- _WHAT THIS TASK INVOLVES_: Each line below should be copied exactly as it stands.

Stored data entries

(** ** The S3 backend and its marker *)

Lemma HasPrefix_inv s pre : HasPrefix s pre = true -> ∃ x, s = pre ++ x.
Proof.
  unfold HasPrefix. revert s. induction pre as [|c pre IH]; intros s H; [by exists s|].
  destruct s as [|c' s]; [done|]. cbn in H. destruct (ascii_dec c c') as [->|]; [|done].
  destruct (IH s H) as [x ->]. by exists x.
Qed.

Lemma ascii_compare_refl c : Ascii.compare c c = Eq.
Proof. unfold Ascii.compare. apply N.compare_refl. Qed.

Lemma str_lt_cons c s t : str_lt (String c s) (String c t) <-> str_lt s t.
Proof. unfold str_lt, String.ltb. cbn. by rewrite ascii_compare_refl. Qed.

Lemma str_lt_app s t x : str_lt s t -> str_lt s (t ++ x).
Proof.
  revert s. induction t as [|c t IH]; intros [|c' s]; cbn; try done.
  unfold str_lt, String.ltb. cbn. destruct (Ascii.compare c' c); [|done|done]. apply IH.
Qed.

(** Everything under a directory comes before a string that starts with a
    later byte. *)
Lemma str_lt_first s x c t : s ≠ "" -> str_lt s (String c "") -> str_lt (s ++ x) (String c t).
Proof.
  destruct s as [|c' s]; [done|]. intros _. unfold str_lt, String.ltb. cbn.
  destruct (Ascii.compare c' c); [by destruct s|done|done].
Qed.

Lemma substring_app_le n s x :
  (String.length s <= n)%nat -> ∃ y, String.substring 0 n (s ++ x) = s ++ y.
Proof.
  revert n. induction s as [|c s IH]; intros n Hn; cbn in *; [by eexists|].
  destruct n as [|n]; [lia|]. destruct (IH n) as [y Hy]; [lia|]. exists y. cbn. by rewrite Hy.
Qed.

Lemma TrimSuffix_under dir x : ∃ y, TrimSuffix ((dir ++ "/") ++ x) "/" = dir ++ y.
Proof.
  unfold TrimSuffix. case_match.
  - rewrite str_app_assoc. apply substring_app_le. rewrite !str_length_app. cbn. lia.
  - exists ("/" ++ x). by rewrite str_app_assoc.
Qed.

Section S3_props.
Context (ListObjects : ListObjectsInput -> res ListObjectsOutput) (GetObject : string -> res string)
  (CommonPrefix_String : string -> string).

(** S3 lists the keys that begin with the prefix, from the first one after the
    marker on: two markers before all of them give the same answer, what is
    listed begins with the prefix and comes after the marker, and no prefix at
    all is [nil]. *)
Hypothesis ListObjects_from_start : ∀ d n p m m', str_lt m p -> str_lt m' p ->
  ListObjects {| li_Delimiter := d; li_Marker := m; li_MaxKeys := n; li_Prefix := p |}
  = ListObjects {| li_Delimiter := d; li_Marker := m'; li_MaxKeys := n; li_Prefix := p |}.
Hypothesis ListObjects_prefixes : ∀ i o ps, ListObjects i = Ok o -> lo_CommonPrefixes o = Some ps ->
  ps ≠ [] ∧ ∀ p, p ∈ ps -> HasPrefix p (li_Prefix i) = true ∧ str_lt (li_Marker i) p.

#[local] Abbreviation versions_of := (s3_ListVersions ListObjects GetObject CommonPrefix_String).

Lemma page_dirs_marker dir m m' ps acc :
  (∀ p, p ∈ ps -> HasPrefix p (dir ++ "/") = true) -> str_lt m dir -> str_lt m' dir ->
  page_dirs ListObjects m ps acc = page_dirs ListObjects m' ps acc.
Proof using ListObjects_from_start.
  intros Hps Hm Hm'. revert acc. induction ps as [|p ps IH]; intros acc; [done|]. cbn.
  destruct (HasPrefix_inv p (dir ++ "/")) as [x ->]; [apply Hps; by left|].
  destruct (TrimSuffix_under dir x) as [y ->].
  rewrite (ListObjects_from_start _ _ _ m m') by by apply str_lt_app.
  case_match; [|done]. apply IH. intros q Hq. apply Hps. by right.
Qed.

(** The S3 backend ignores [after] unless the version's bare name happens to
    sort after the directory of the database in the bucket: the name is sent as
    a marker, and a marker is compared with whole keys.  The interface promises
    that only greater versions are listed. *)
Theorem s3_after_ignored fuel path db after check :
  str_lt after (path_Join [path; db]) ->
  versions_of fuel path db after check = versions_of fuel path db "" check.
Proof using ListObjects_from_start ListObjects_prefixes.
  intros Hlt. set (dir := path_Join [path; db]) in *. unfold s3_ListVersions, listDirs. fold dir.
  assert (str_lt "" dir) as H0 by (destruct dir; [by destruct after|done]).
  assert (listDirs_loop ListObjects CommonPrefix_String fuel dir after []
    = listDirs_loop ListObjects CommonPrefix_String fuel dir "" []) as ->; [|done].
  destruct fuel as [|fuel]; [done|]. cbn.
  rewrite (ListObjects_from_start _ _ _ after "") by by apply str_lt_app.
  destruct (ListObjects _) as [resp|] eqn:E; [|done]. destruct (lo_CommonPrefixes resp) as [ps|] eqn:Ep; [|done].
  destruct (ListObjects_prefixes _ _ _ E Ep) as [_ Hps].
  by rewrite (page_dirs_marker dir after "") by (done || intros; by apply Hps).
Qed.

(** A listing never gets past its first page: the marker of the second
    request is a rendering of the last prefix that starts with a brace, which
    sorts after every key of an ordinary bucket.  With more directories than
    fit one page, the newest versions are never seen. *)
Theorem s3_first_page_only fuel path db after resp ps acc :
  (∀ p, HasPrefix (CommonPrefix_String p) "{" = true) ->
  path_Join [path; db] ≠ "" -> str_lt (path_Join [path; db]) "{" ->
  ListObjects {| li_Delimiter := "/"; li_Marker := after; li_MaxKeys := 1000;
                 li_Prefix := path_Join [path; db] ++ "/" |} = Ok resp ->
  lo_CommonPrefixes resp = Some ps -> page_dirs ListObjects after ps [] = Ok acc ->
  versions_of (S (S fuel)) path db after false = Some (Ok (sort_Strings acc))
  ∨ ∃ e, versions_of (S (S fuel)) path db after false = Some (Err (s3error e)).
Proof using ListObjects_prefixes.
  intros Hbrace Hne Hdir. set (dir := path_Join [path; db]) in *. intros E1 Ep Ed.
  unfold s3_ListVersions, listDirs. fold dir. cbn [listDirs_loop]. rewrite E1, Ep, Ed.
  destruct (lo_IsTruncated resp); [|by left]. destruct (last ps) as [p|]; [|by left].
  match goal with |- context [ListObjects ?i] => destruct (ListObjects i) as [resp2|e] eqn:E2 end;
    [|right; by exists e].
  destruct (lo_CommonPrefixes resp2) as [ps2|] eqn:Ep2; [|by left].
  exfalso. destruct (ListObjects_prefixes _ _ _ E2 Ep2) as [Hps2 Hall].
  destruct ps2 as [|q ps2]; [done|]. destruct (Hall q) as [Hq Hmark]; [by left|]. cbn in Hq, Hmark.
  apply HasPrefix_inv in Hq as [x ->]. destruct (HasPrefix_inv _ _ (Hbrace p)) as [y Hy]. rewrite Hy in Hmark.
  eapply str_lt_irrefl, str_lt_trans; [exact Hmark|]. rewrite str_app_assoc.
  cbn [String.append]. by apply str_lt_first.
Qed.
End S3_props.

- _ANSWER TO THE EXERCISE_:
(** ** The S3 backend and its marker *)

Lemma HasPrefix_inv s pre : HasPrefix s pre = true -> ∃ x, s = pre ++ x.
Proof.
  unfold HasPrefix. revert s. induction pre as [|c pre IH]; intros s H; [by exists s|].
  destruct s as [|c' s]; [done|]. cbn in H. destruct (ascii_dec c c') as [->|]; [|done].
  destruct (IH s H) as [x ->]. by exists x.
Qed.

Lemma ascii_compare_refl c : Ascii.compare c c = Eq.
Proof. unfold Ascii.compare. apply N.compare_refl. Qed.

Lemma str_lt_cons c s t : str_lt (String c s) (String c t) <-> str_lt s t.
Proof. unfold str_lt, String.ltb. cbn. by rewrite ascii_compare_refl. Qed.

Lemma str_lt_app s t x : str_lt s t -> str_lt s (t ++ x).
Proof.
  revert s. induction t as [|c t IH]; intros [|c' s]; cbn; try done.
  unfold str_lt, String.ltb. cbn. destruct (Ascii.compare c' c); [|done|done]. apply IH.
Qed.

(** Everything under a directory comes before a string that starts with a
    later byte. *)
Lemma str_lt_first s x c t : s ≠ "" -> str_lt s (String c "") -> str_lt (s ++ x) (String c t).
Proof.
  destruct s as [|c' s]; [done|]. intros _. unfold str_lt, String.ltb. cbn.
  destruct (Ascii.compare c' c); [by destruct s|done|done].
Qed.

Lemma substring_app_le n s x :
  (String.length s <= n)%nat -> ∃ y, String.substring 0 n (s ++ x) = s ++ y.
Proof.
  revert n. induction s as [|c s IH]; intros n Hn; cbn in *; [by eexists|].
  destruct n as [|n]; [lia|]. destruct (IH n) as [y Hy]; [lia|]. exists y. cbn. by rewrite Hy.
Qed.

Lemma TrimSuffix_under dir x : ∃ y, TrimSuffix ((dir ++ "/") ++ x) "/" = dir ++ y.
Proof.
  unfold TrimSuffix. case_match.
  - rewrite str_app_assoc. apply substring_app_le. rewrite !str_length_app. cbn. lia.
  - exists ("/" ++ x). by rewrite str_app_assoc.
Qed.

Section S3_props.
Context (ListObjects : ListObjectsInput -> res ListObjectsOutput) (GetObject : string -> res string)
  (CommonPrefix_String : string -> string).

(** S3 lists the keys that begin with the prefix, from the first one after the
    marker on: two markers before all of them give the same answer, what is
    listed begins with the prefix and comes after the marker, and no prefix at
    all is [nil]. *)
Hypothesis ListObjects_from_start : ∀ d n p m m', str_lt m p -> str_lt m' p ->
  ListObjects {| li_Delimiter := d; li_Marker := m; li_MaxKeys := n; li_Prefix := p |}
  = ListObjects {| li_Delimiter := d; li_Marker := m'; li_MaxKeys := n; li_Prefix := p |}.
Hypothesis ListObjects_prefixes : ∀ i o ps, ListObjects i = Ok o -> lo_CommonPrefixes o = Some ps ->
  ps ≠ [] ∧ ∀ p, p ∈ ps -> HasPrefix p (li_Prefix i) = true ∧ str_lt (li_Marker i) p.

#[local] Abbreviation versions_of := (s3_ListVersions ListObjects GetObject CommonPrefix_String).

Lemma page_dirs_marker dir m m' ps acc :
  (∀ p, p ∈ ps -> HasPrefix p (dir ++ "/") = true) -> str_lt m dir -> str_lt m' dir ->
  page_dirs ListObjects m ps acc = page_dirs ListObjects m' ps acc.
Proof using ListObjects_from_start.
  intros Hps Hm Hm'. revert acc. induction ps as [|p ps IH]; intros acc; [done|]. cbn.
  destruct (HasPrefix_inv p (dir ++ "/")) as [x ->]; [apply Hps; by left|].
  destruct (TrimSuffix_under dir x) as [y ->].
  rewrite (ListObjects_from_start _ _ _ m m') by by apply str_lt_app.
  case_match; [|done]. apply IH. intros q Hq. apply Hps. by right.
Qed.

(** The S3 backend ignores [after] unless the version's bare name happens to
    sort after the directory of the database in the bucket: the name is sent as
    a marker, and a marker is compared with whole keys.  The interface promises
    that only greater versions are listed. *)
Theorem s3_after_ignored fuel path db after check :
  str_lt after (path_Join [path; db]) ->
  versions_of fuel path db after check = versions_of fuel path db "" check.
Proof using ListObjects_from_start ListObjects_prefixes.
  intros Hlt. set (dir := path_Join [path; db]) in *. unfold s3_ListVersions, listDirs. fold dir.
  assert (str_lt "" dir) as H0 by (destruct dir; [by destruct after|done]).
  assert (listDirs_loop ListObjects CommonPrefix_String fuel dir after []
    = listDirs_loop ListObjects CommonPrefix_String fuel dir "" []) as ->; [|done].
  destruct fuel as [|fuel]; [done|]. cbn.
  rewrite (ListObjects_from_start _ _ _ after "") by by apply str_lt_app.
  destruct (ListObjects _) as [resp|] eqn:E; [|done]. destruct (lo_CommonPrefixes resp) as [ps|] eqn:Ep; [|done].
  destruct (ListObjects_prefixes _ _ _ E Ep) as [_ Hps].
  by rewrite (page_dirs_marker dir after "") by (done || intros; by apply Hps).
Qed.

(** A listing never gets past its first page: the marker of the second
    request is a rendering of the last prefix that starts with a brace, which
    sorts after every key of an ordinary bucket.  With more directories than
    fit one page, the newest versions are never seen. *)
Theorem s3_first_page_only fuel path db after resp ps acc :
  (∀ p, HasPrefix (CommonPrefix_String p) "{" = true) ->
  path_Join [path; db] ≠ "" -> str_lt (path_Join [path; db]) "{" ->
  ListObjects {| li_Delimiter := "/"; li_Marker := after; li_MaxKeys := 1000;
                 li_Prefix := path_Join [path; db] ++ "/" |} = Ok resp ->
  lo_CommonPrefixes resp = Some ps -> page_dirs ListObjects after ps [] = Ok acc ->
  versions_of (S (S fuel)) path db after false = Some (Ok (sort_Strings acc))
  ∨ ∃ e, versions_of (S (S fuel)) path db after false = Some (Err (s3error e)).
Proof using ListObjects_prefixes.
  intros Hbrace Hne Hdir. set (dir := path_Join [path; db]) in *. intros E1 Ep Ed.
  unfold s3_ListVersions, listDirs. fold dir. cbn [listDirs_loop]. rewrite E1, Ep, Ed.
  destruct (lo_IsTruncated resp); [|by left]. destruct (last ps) as [p|]; [|by left].
  match goal with |- context [ListObjects ?i] => destruct (ListObjects i) as [resp2|e] eqn:E2 end;
    [|right; by exists e].
  destruct (lo_CommonPrefixes resp2) as [ps2|] eqn:Ep2; [|by left].
  exfalso. destruct (ListObjects_prefixes _ _ _ E2 Ep2) as [Hps2 Hall].
  destruct ps2 as [|q ps2]; [done|]. destruct (Hall q) as [Hq Hmark]; [by left|]. cbn in Hq, Hmark.
  apply HasPrefix_inv in Hq as [x ->]. destruct (HasPrefix_inv _ _ (Hbrace p)) as [y Hy]. rewrite Hy in Hmark.
  eapply str_lt_irrefl, str_lt_trans; [exact Hmark|]. rewrite str_app_assoc.
  cbn [String.append]. by apply str_lt_first.
Qed.
End S3_props.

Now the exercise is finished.